TASK STATEMENT → In this data, count the lines in which "contentItems" appears and give only that number.

[DATA Boundary: Start]

(** [contentItems] when the placement loop starts. *)
Definition contentItems (params : SignToVoxInput) : option (list ContentItem) :=
  match textItems params with
  | None => None
  | Some t =>
      let items := iconItems params ++ t in
      Some (if is_hanging (signType params)
               && is_right (hangingIconPosition params)
            then rev items else items)
  end.

(** [SignToVoxInputSchema.parse]: the bounds of the schema; a violation
    throws. *)
Definition parse (input : SignToVoxInput) : option SignToVoxInput :=
  if (16 <=? width input) && (16 <=? height input)
     && (1 <=? frameWidth input) && (1 <=? hangingSignThickness input)
  then Some input else None.

(** The end of the flow, from the final map [m]: the object written and the
    value returned. *)
Definition assemble (params : SignToVoxInput) (m : VoxelMap)
  : VoxObject * SignToVoxOutput :=
  let modelWidth := signWidth params in
  let modelHeight := signHeight params in
  let voxObject := buildVoxObject params m in
  (voxObject,
   {| schematicData := createSchematicData "VOX Sign" modelWidth modelHeight
                                           (Some modelDepth);
      out_width := modelWidth;
      out_height := modelHeight;
      out_depth := modelDepth;
      isVox := true;
      voxData := toBase64 pf (writeVox pf voxObject);
      voxSize := size voxObject;
      totalVoxels := Z.of_nat (length (xyziValues m)) - 1 |}).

[DATA Boundary: End]

PROBLEM SOLUTION → 2